● **Entries provided**
★ ★ ★ ★ ★ ★ ★

(** X14. The first data row shows a most frequent domain: whenever main
    extracts a non-empty sequence of [str] domains that standard output can
    encode (none holds a surrogate), its first data row is the row of a
    domain with its number of occurrences, and no domain occurs more
    often. *)
Theorem first_row_is_most_common (rt : runtime) (fs : filesystem)
        (p : pystr) (tabs : json) (domains : list domain) :
  path_exists fs p = true ->
  json_load fs p = inr tabs ->
  extract_domains rt tabs = Ok domains ->
  forallb printable domains = true ->
  domains <> [] ->
  exists s c rows,
    data_rows (main rt fs p) = row_text s c :: rows
    /\ c = Z.of_nat (count_occ domain_eq_dec domains (DStr s))
    /\ forall d, (Z.of_nat (count_occ domain_eq_dec domains d) <= c)%Z.
Proof.
  intros He Hl Hx Hstr Hne.
  pose proof (ranking_descending domains) as Hsorted.
  rewrite (data_rows_table rt fs p He Hl Hx).
  destruct (ranking_of domains) as [|[d0 c0] r] eqn:Hr.
  { destruct domains as [|d ds]; [contradiction|]. exfalso.
    assert (H : In (d, Z.of_nat (count_occ domain_eq_dec (d :: ds) d))
                   (ranking_of (d :: ds)))
      by (apply ranking_entry_iff; split; [now left|reflexivity]).
    rewrite Hr in H. contradiction. }
  assert (Hhead : In (d0, c0) (ranking_of domains))
    by (rewrite Hr; now left).
  apply ranking_entry_iff in Hhead. destruct Hhead as [Hd0 Hc0].
  rewrite forallb_forall in Hstr. apply Hstr in Hd0.
  destruct d0 as [s|b]; [|discriminate]. cbn [printable] in Hd0.
  exists s, c0. change (firstn 30 ((DStr s, c0) :: r))
    with ((DStr s, c0) :: firstn 29 r).
  rewrite rows_of_cons_str, Hd0. cbn [fst].
  exists (fst (rows_of (firstn 29 r))).
  split; [reflexivity|]. split; [exact Hc0|].
  intros d. destruct (in_dec domain_eq_dec d domains) as [Hin|Hout].
  - assert (He' : In (d, Z.of_nat (count_occ domain_eq_dec domains d))
                     (ranking_of domains))
      by (apply ranking_entry_iff; now split).
    rewrite Hr in He'. destruct He' as [He'|He'].
    + injection He' as _ <-. lia.
    + apply StronglySorted_inv in Hsorted. destruct Hsorted as [_ Hall].
      rewrite Forall_forall in Hall. exact (Hall _ He').
  - apply count_occ_not_In with (eq_dec := domain_eq_dec) in Hout.
    rewrite Hout, Hc0. lia.
Qed.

★ ★ ★ ★ ★ ★ ★

● **Exercise**
Starting at the line that contains "assert (Hhead : In", output each remaining line of the listing, the last line included, exactly as it appears.

● **Expected answer**
  assert (Hhead : In (d0, c0) (ranking_of domains))
    by (rewrite Hr; now left).
  apply ranking_entry_iff in Hhead. destruct Hhead as [Hd0 Hc0].
  rewrite forallb_forall in Hstr. apply Hstr in Hd0.
  destruct d0 as [s|b]; [|discriminate]. cbn [printable] in Hd0.
  exists s, c0. change (firstn 30 ((DStr s, c0) :: r))
    with ((DStr s, c0) :: firstn 29 r).
  rewrite rows_of_cons_str, Hd0. cbn [fst].
  exists (fst (rows_of (firstn 29 r))).
  split; [reflexivity|]. split; [exact Hc0|].
  intros d. destruct (in_dec domain_eq_dec d domains) as [Hin|Hout].
  - assert (He' : In (d, Z.of_nat (count_occ domain_eq_dec domains d))
                     (ranking_of domains))
      by (apply ranking_entry_iff; now split).
    rewrite Hr in He'. destruct He' as [He'|He'].
    + injection He' as _ <-. lia.
    + apply StronglySorted_inv in Hsorted. destruct Hsorted as [_ Hall].
      rewrite Forall_forall in Hall. exact (Hall _ He').
  - apply count_occ_not_In with (eq_dec := domain_eq_dec) in Hout.
    rewrite Hout, Hc0. lia.
Qed.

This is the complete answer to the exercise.